Ладыгин на секунду залюбовался ладным, мускулистым телом ученика.
— Встреча средневесов, — гулко объявил диктор, склонившись к микрофону. — В «синем» углу — Виктор Ладыгин, сто сорок девять боев, из них сто семнадцать побед.
Ладыгин сделал шаг вперед из своего угла, в котором канаты и подушка были обшиты синей материей. Зал шумно приветствовал его.
Особенно долго, громко и радостно хлопали в ладоши и кричали во всю силу своих молодых легких мальчишки, густо заполнявшие все первые ряды и даже проходы между секторами возле ладыгинского «синего» угла. Это были ученики седьмых и восьмых классов, где Ладыгин вел физику. Многие из них не пропускали ни одного выступления своего учителя на ринге.
— В «красном» углу — Валерий Чутких, двадцать семь боев, двадцать одна победа, — дождавшись тишины, объявил диктор.
Лерка тоже шагнул вперед и неловко, как деревянный, кивнул головой зрителям.
Зал загудел. Слишком неравными по своему опыту были противники.

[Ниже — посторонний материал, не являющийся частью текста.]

Lemma NoDup_of_priority p l : NoDup l.*2 → NoDup (of_priority p l).
Proof.
  unfold of_priority. intros Hl. eapply sublist_NoDup; [exact Hl|].
  apply fmap_sublist, sublist_filter.
Qed.

Lemma elem_of_queued_ids k s : k ∈ queued_ids s ↔ ∃ p, k ∈ slot_queue p s.
Proof.
  unfold queued_ids. rewrite !elem_of_app. split.
  - intros [?|[?|?]]; [by exists Foreground|by exists Control|by exists Background].
  - intros [[] ?]; simpl in *; auto.
Qed.

(** ** Local updates *)

Section local.
Context (generation : string).
Notation slot_wf := (slot_wf generation).
Notation batch_wf := (batch_wf generation).

Lemma intent_at_inv m sid p t k i :
  intent_at m sid p t k → m !! k = Some i →
  i.(wi_slot_id) = sid ∧ i.(wi_priority) = p ∧ i.(wi_state) = t.
Proof. intros (i' & ? & ?) ?. naive_solver. Qed.

(** The slot depends on its own intents only. *)
Lemma slot_wf_frame m m' sid s :
  (∀ k i, i.(wi_slot_id) = sid → m !! k = Some i ↔ m' !! k = Some i) →
  slot_wf m sid s → slot_wf m' sid s.
Proof.
  intros Hm [Hq Hn Hf Ha].
  assert (∀ p t k, intent_at m sid p t k ↔ intent_at m' sid p t k) as Hat.
  { intros p t k. split; intros (i & Hi & Hsid & ?); exists i; split; naive_solver. }
  split; [by intros p k; rewrite Hq, Hat|done| |].
  - intros k i Hk Hsid. apply Hf; [|done]. by apply Hm.
  - intros a Hact. destruct (Ha _ Hact) as [? ? ? Hids]. split; [done..|].
    intros k Hk. apply Hat. auto.
Qed.

Lemma slot_wf_same_work m sid s s' : same_work s s' → slot_wf m sid s → slot_wf m sid s'.
Proof.
  intros [Hqueue Hactive] [Hq Hn Hf Ha]. split.
  - intros p k. by rewrite Hqueue.
  - intros p. by rewrite Hqueue.
  - intros k i. rewrite Hactive. apply Hf.
  - intros a. rewrite Hactive. apply Ha.
Qed.

Lemma slot_wf_empty m sid s :
  (∀ p, slot_queue p s = []) → s.(sl_active) = None →
  (∀ k i, m !! k = Some i → i.(wi_slot_id) = sid → is_terminal i.(wi_state) = true) →
  slot_wf m sid s.
Proof.
  intros Hq Ha Hm. split.
  - intros p k. rewrite Hq. split; [set_solver|].
    intros (i & Hi & Hsid & _ & Ht). specialize (Hm _ _ Hi Hsid). by rewrite Ht in Hm.
  - intros p. rewrite Hq. constructor.
  - intros k i Hi Hsid Hin. specialize (Hm _ _ Hi Hsid). by destruct (wi_state i).
  - intros a. by rewrite Ha.
Qed.

(** An intent of the slot is queued, in the active batch, or terminal. *)
Lemma slot_wf_cases m sid s k i :
  slot_wf m sid s → m !! k = Some i → i.(wi_slot_id) = sid →
  k ∈ slot_queue i.(wi_priority) s ∧ i.(wi_state) = IntentQueued ∨
  (∃ a, s.(sl_active) = Some a ∧ k ∈ a.(ab_batch).(wb_intent_ids) ∧
        i.(wi_state) = active_state a) ∨
  is_terminal i.(wi_state) = true.
Proof.
  intros Hwf Hk Hsid. destruct i.(wi_state) eqn:Ht; auto.
  - left. split; [|done]. apply (sw_queue _ _ _ _ Hwf). by exists i.
  - right; left. destruct (sw_inflight _ _ _ _ Hwf k i) as (a & Ha & Hin); [done..|by rewrite Ht|].
    exists a. split; [done|]. split; [done|].
    apply (sw_active _ _ _ _ Hwf _ Ha) in Hin. apply (intent_at_inv _ _ _ _ _ _ Hin) in Hk
      as (_ & _ & ?). congruence.
  - right; left. destruct (sw_inflight _ _ _ _ Hwf k i) as (a & Ha & Hin); [done..|by rewrite Ht|].
    exists a. split; [done|]. split; [done|].
    apply (sw_active _ _ _ _ Hwf _ Ha) in Hin. apply (intent_at_inv _ _ _ _ _ _ Hin) in Hk
      as (_ & _ & ?). congruence.
Qed.

Lemma active_state_inflight a : inflight (active_state a).
Proof. unfold active_state. by destruct (ab_turn_id a). Qed.

Lemma active_state_not_queued a : active_state a ≠ IntentQueued.
Proof. unfold active_state. by destruct (ab_turn_id a). Qed.

(** A new intent joins the back of the queue of its priority. *)
Lemma slot_wf_enqueue m sid s k i :
  m !! k = None → i.(wi_slot_id) = sid → i.(wi_state) = IntentQueued →
  slot_wf m sid s → slot_wf (<[k := i]> m) sid (push_back i.(wi_priority) k s).
Proof.
  intros Hk Hsid Ht [Hq Hn Hf Ha].
  assert (∀ p, k ∉ slot_queue p s) as Hnew.
  { intros p Hin. apply Hq in Hin as (? & ? & _). congruence. }
  assert (∀ p t k', k' ≠ k → intent_at (<[k:=i]> m) sid p t k' ↔ intent_at m sid p t k') as Hat.
  { intros p t k' Hne. unfold intent_at. by rewrite lookup_insert_ne by done. }
  split.
  - intros p k'. rewrite slot_queue_push_back. destruct (decide (k' = k)) as [->|Hne].
    + unfold intent_at. rewrite lookup_insert_eq. case_decide; [set_solver|].
      split; [by intros []%Hnew|naive_solver].
    + rewrite Hat, <- Hq by done. case_decide; set_solver.
  - intros p. rewrite slot_queue_push_back. case_decide; [|done].
    apply NoDup_app. split; [done|]. split; [set_solver|apply NoDup_singleton].
  - intros k' i'. rewrite lookup_insert. case_decide; [|apply Hf].
    intros [= <-] _. by rewrite Ht.
  - intros a Hact. destruct (Ha _ Hact) as [? ? ? Hids]. split; [done..|].
    intros k' Hk'. specialize (Hids _ Hk'). apply Hat; [|done].
    destruct Hids as (? & ? & _). congruence.
Qed.

(** [m'] is [m] with the state [f i] for the intents [i] of a list. *)
Definition updated (f : WorkIntent → WorkIntentState) (ids : list string) m m' : Prop :=
  ∀ k, m' !! k = if decide (k ∈ ids) then (λ i, set_wi_state (f i) i) <$> m !! k else m !! k.

Lemma updated_in f ids m m' k i :
  updated f ids m m' → k ∈ ids → m !! k = Some i → m' !! k = Some (set_wi_state (f i) i).
Proof. intros Hu Hin Hk. by rewrite (Hu k), decide_True, Hk by done. Qed.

На середине ринга они сошлись, пожали руки, — вернее, коснулись друг друга перчатками. Ладыгин чувствовал: произнесенные рядом несоизмеримые цифры их боев и гул публики взволновали Лерку. Опытный боксер приветливо подмигнул ученику.
Лерка и в самом деле растерялся. Бой уже начался, и только сейчас он с полной ясностью понял, кто стоит перед ним. Валерий не раз встречался с грозными противниками и побеждал многих. Однако сейчас на ринге перед ним впервые находился учитель, Виктор Иннокентьевич, каждое слово которого Лерка считал для себя законом; Виктор Иннокентьевич, обучивший Лерку всей мудрости боя, человек, которого Лерка безмерно любил и уважал.
И это сковало Леркины мускулы. Как может он бить учителя, бить теми самыми ударами, которым Ладыгин так долго и терпеливо обучал его?